4. Indeed, the recommendations of State agencies are not binding on HHS. For dually participating facilities, “[c]ertifications by the State survey agency represent recommendations,” 42 C.F.R. § 488.12, and are “subject to the approval” of the Secretary, id. § 488.330(a)(1)(i).
5. The government's reliance on the Sixth Circuit's decision in Michigan Association of Homes & Services for Aging, Inc. v. Shalala, 127 F.3d 496 (6th Cir. 1997), is unavailing. That case involved a section of the Medicaid Act that incorporates section 405(g) for “[a]ny intermediate care facility for the mentally retarded which is dissatisfied with a determination by the Secretary that it no longer qualifies as a[n] intermediate care facility for the mentally retarded for purposes of” the Medicaid Act. 42 U.S.C. § 1396i(b)(2); see Mich.
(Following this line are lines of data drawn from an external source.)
(** ** View State Controller *)

(** C8.  When the controls are enabled and the box is checked, a click on
    the box unchecks it, issues no oracle call (the set of pending calls is
    unchanged), and makes the working data set the loaded dataset: the
    working series is the historical series of the selected country, and
    none of its rows is tagged predicted. *)
Theorem toggle_off_reverts_to_historical (s : Session.Sys) :
  consistent (Session.view s) ->
  Session.controls_enabled (Session.view s) = true ->
  App.showPrediction (Session.view s) = true ->
  exists s',
    Session.step Session.ToggleClick s = Some s'
    /\ Session.inflight s' = Session.inflight s
    /\ App.showPrediction (Session.view s') = false
    /\ App.data (Session.view s') = App.originalData (Session.view s)
    /\ App.workingSeries (Session.view s')
       = filteredData (App.originalData (Session.view s))
           (App.selectedCountry (Session.view s))
    /\ Forall (fun r => is_predicted r = false)
         (App.workingSeries (Session.view s')).
Proof.
  intros Hc Hen Hshow.
  unfold Session.step. rewrite Hen, Hshow.
  cbn [negb]. rewrite begin_false_eq.
  unfold Session.commit.
  replace (App.showPrediction
             (App.setData (App.originalData (Session.view s))
                (App.setShowPrediction false (Session.view s))))
    with false by reflexivity.
  rewrite andb_false_r.
  eexists. split; [reflexivity|].
  cbn [Session.inflight Session.view Session.issued].
  split; [apply app_nil_r|].
  repeat split.
  now apply consistent_series_historical.
Qed.
(** The polling loop ends: after [polls] timeouts the socket is ready
    and the head of the queue is accepted. *)
Lemma wait_accept_ready (s : Server.t) (l polls : nat) :
  forall (w : world) (k : sock) (c : nat) (rest : list (nat * nat)),
    live l w = Some k -> sk_pending k = (polls, c) :: rest ->
    wait_accept l polls (s, w)
    = (Returns c,
       (s, mkWorld
             (<[l := mkSock (sk_closed k) (sk_backlog k) rest
                            (sk_rx k) (sk_tx k) (sk_wire k)]> (socks w))
             (next_id w) (ports_in_use w)
             (trace w ++ repeat (EvSelect l false) polls
                      ++ [EvSelect l true; EvAccept l c]))).
Proof.
  induction polls as [|polls IH]; intros w k c rest Hl Hp;
    rewrite wait_accept_eq; unfold bind, sys; cbn [snd fst];
    unfold sock_select; rewrite Hl, Hp.
  - cbn [fst snd]. unfold sock_accept. rewrite live_emit, Hl, Hp.
    unfold emit, set_sock. cbn [socks next_id ports_in_use trace].
    rewrite <- !app_assoc. reflexivity.
  - pose proof Hl as [_ Hc]%live_Some.
    cbn [fst snd].
    set (k1 := mkSock _ _ ((polls, c) :: rest) _ _ _).
    rewrite (IH _ k1 c rest).
    + unfold emit, set_sock, k1.
      cbn [socks next_id ports_in_use trace sk_closed sk_backlog
           sk_pending sk_rx sk_tx sk_wire].
      rewrite insert_insert_eq, <- !app_assoc. reflexivity.
    + rewrite live_emit. now apply live_set_sock_eq.
    + reflexivity.
Qed.

End ServerFacts.

Section HelloFacts.

Import Net Py Node Server.

Lemma recv_str_data (s : Server.t) (w : world) (c : nat) (kc : sock)
    (b : list Z) (rx : list recv_ev) (str : string) :
  live c w = Some kc -> sk_rx kc = Data b :: rx ->
  length b <= PACKAGE_SIZE ->
  Str.decode b = Some str ->
  recv_str c (s, w)
  = (Returns str,
     (s, emit (EvRecv c (Returns b))
              (set_sock c (mkSock (sk_closed kc) (sk_backlog kc)
                                  (sk_pending kc) rx (sk_tx kc)
                                  (sk_wire kc)) w))).
Proof.
  intros Hc Hrx Hb Hdec. unfold recv_str, recv. step.
  rewrite (sock_recv_data _ _ _ _ _ _ Hc Hrx Hb). step.
  now rewrite Hdec.
Qed.

(** Bytes that are not UTF-8 are received, and then refused by
    [decode]. *)
Lemma recv_str_undecodable (s : Server.t) (w : world) (c : nat)
    (kc : sock) (b : list Z) (rx : list recv_ev) :
  live c w = Some kc -> sk_rx kc = Data b :: rx ->
  length b <= PACKAGE_SIZE ->
  Str.decode b = None ->
  recv_str c (s, w)
  = (Raises UnicodeDecodeError,
     (s, emit (EvRecv c (Returns b))
              (set_sock c (mkSock (sk_closed kc) (sk_backlog kc)
                                  (sk_pending kc) rx (sk_tx kc)
                                  (sk_wire kc)) w))).
Proof.
  intros Hc Hrx Hb Hdec. unfold recv_str, recv. step.
  rewrite (sock_recv_data _ _ _ _ _ _ Hc Hrx Hb). step.
  now rewrite Hdec.
Qed.

Lemma set_field_ok (s : Server.t) (w : world) (c : nat)
    (d : gmap nat (gmap string string)) (r : gmap string string)
    (key v : string) :
  clients s = Some d -> d !! c = Some r ->
  set_field c key v (s, w)
  = (Returns tt,
     (mk (base s) (color s) (client_colors s)
         (Some (<[c := <[key := v]> r]> d)) (port s), w)).
Proof.
  intros Hd Hr. unfold set_field, the_clients. step.
  rewrite Hd. step. now rewrite Hr.
Qed.

Lemma check_client_ok (s : Server.t) (w : world) (l c : nat)
    (d : gmap nat (gmap string string)) (r : gmap string string) :
  socket (base s) = Some l -> clients s = Some d -> d !! c = Some r ->
  check_client c (s, w) = (Returns tt, (s, w)).
Proof.
  intros Hs Hd Hr.
  unfold check_client, check_connection, is_open, the_clients. step.
  rewrite Hs. step. rewrite Hd. step. now rewrite Hr.
Qed.

Lemma send_str_ok (s : Server.t) (w : world) (l c : nat)
    (d : gmap nat (gmap string string)) (r : gmap string string)
    (kc : sock) (str : string) :
  socket (base s) = Some l -> clients s = Some d -> d !! c = Some r ->
  live c w = Some kc -> accepts_write kc = true ->
  exists n kc',
    send_str c str true (s, w)
    = (Returns (Some n),
       (s, emit (EvWrite c (Returns n)) (set_sock c kc' w)))
    /\ sk_rx kc' = sk_rx kc /\ sk_closed kc' = false.
Proof.
  intros Hs Hd Hr Hc Htx.
  destruct (sock_send_ok c (Str.encode str) w kc Hc Htx)
    as (n & kc' & Hsend & Hrx & Hcl).
  exists n, kc'. split; [|now split].
  unfold send_str, send. step.
  rewrite (check_client_ok _ _ _ _ _ _ Hs Hd Hr). step.
  rewrite (check_client_ok _ _ _ _ _ _ Hs Hd Hr). step.
  now rewrite Hsend.
Qed.

(** The handshake of [hello], when the client plays its part: the
    connection is accepted after the polls that time out, the name is
    received, the color is written, the modulation is received, and the
    client is returned.  What the client sent after the modulation is
    still unread. *)
Lemma hello_handshake (s : Server.t) (w : world) (l c polls : nat)
    (d : gmap nat (gmap string string)) (k kc : sock)
    (rest : list (nat * nat)) (nm md : list Z) (rx : list recv_ev)
    (name modn : string) :
  socket (base s) = Some l ->
  clients s = Some d ->
  live l w = Some k ->
  sk_pending k = (polls, c) :: rest ->
  c <> l ->
  live c w = Some kc ->
  sk_rx kc = Data nm :: Data md :: rx ->
  length nm <= PACKAGE_SIZE ->
  length md <= PACKAGE_SIZE ->
  Str.decode nm = Some name ->
  Str.decode md = Some modn ->
  accepts_write kc = true ->
  exists (w' : world) (n : nat) (kc' : sock),
    hello (s, w)
    = (Returns c,
       (mk (base s) (color s) (S (client_colors s))
           (Some (<[c := <["modulation" := modn]>
                            (<["name" := name]>
                               {["color" := color_of (client_colors s)]})]>
                    d))
           (port s),
        w'))
    /\ trace w'
       = trace w ++ repeat (EvSelect l false) polls
                 ++ [EvSelect l true; EvAccept l c;
                     EvRecv c (Returns nm);
                     EvWrite c (Returns n);
                     EvRecv c (Returns md)]
    /\ live c w' = Some kc'
    /\ sk_rx kc' = rx.
Proof.
  intros Hs Hd Hl Hp Hne Hc Hrx Hnm Hmd Hdn Hdm Htx.
  destruct s as [[sk lg] col pos cl pt]. cbn in Hs, Hd. subst sk cl.
  unfold hello. step. rewrite Hl, Hp.
  rewrite (wait_accept_ready _ _ _ _ _ _ _ Hl Hp). step.
  set (w1 := mkWorld _ _ _ _).
  assert (Hc1 : live c w1 = Some kc).
  { apply live_Some in Hc as [Hc Hcl]. apply live_Some. split; [|easy].
    unfold w1. cbn [socks]. now rewrite lookup_insert_ne by congruence. }
  set (s1 := mk _ _ _ _ _).
  rewrite (recv_str_data s1 _ _ _ _ _ _ Hc1 Hrx Hnm Hdn).
  set (kc1 := mkSock _ _ _ (Data md :: rx) _ _).
  set (w2 := emit _ _).
  assert (Hc2 : live c w2 = Some kc1).
  { unfold w2. rewrite live_emit. apply live_set_sock_eq.
    now apply live_Some in Hc as [_ ?]. }
  rewrite (set_field_ok s1 w2 c _ {["color" := color_of pos]}
             "name" name eq_refl)
    by apply lookup_insert_eq.
  cbn [base color client_colors port s1].
  set (s2 := mk _ _ _ _ _).
  destruct (send_str_ok s2 w2 l c _ _ kc1 (color_of pos)
              eq_refl eq_refl (lookup_insert_eq _ _ _) Hc2 Htx)
    as (n & kc2 & Hsend & Hrx2 & Hcl2).
  rewrite Hsend.
  set (w3 := emit _ _).
  assert (Hc3 : live c w3 = Some kc2).
  { unfold w3. rewrite live_emit. now apply live_set_sock_eq. }
  rewrite (recv_str_data s2 w3 c kc2 md rx modn Hc3 Hrx2 Hmd Hdm).
  set (kc3 := mkSock _ _ _ rx _ _).
  set (w4 := emit _ _).
  rewrite (set_field_ok s2 w4 c _ _ "modulation" modn eq_refl)
    by apply lookup_insert_eq.
  exists w4, n, kc3. split; [|split; [|split]].
  - unfold s2. cbn [base color client_colors port].
    now rewrite !insert_insert_eq.
  - unfold w4, w3, w2, emit, set_sock, w1.
    cbn [socks next_id ports_in_use trace].
    rewrite <- !app_assoc. reflexivity.
  - unfold w4. rewrite live_emit. apply live_set_sock_eq.
    unfold kc3. cbn [sk_closed]. exact Hcl2.
  - reflexivity.
Qed.

End HelloFacts.

Section HandshakeClaims.

Import Net Py Node Server.




End HandshakeClaims.

(** ** What a method leaves true of the object *)

Section Keeps.

Import Net Py.

Context {O : Type} (P : O -> Prop).

Lemma keeps_ret {A} (a : A) : keeps P (ret a).
Proof. intros s w H. exact H. Qed.

Lemma keeps_raise {A} (e : exn) : keeps P (@raise O A e).
Proof. intros s w H. exact H. Qed.

Lemma keeps_self : keeps P self.
Proof. intros s w H. exact H. Qed.

Lemma keeps_sys {A} (f : world -> outcome A * world) : keeps P (sys f).
Proof. intros s w H. cbn. now destruct (f w). Qed.

Lemma keeps_sys_ (f : world -> world) : keeps P (sys_ f).
Proof. intros s w H. exact H. Qed.

Lemma keeps_update (f : O -> O) :
  (forall s, P s -> P (f s)) -> keeps P (update f).
Proof. intros Hf s w H. now apply Hf. Qed.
Ass'n, 127 F.3d at 503 (considering “[t]he Medicaid Act's inclusion of § 405(g)” to be “clear textual support for the proposition that Congress intended the exhaustion of administrative remedies to apply” to challenges brought by dissatisfied nursing facilities). No Plaintiff here is an “intermediate care facility for the mentally retarded.” 42 U.S.C. § 1396i(b)(2). More importantly, the inclusion of the claim-channeling provision for certain providers suggests that its exclusion for others, including nursing facilities, was deliberate. See United States v. Naftalin, 441 U.S. 768, 773–74, 99 S.Ct. 2077, 60 L.Ed.2d 624 (1979) (rejecting that language from one statutory provision “should be read into” another provision, because “[t]he short answer is that Congress did not write the statute that way,” and “the fact that it did not provides strong affirmative evidence” that the language applies only to the provision that includes it).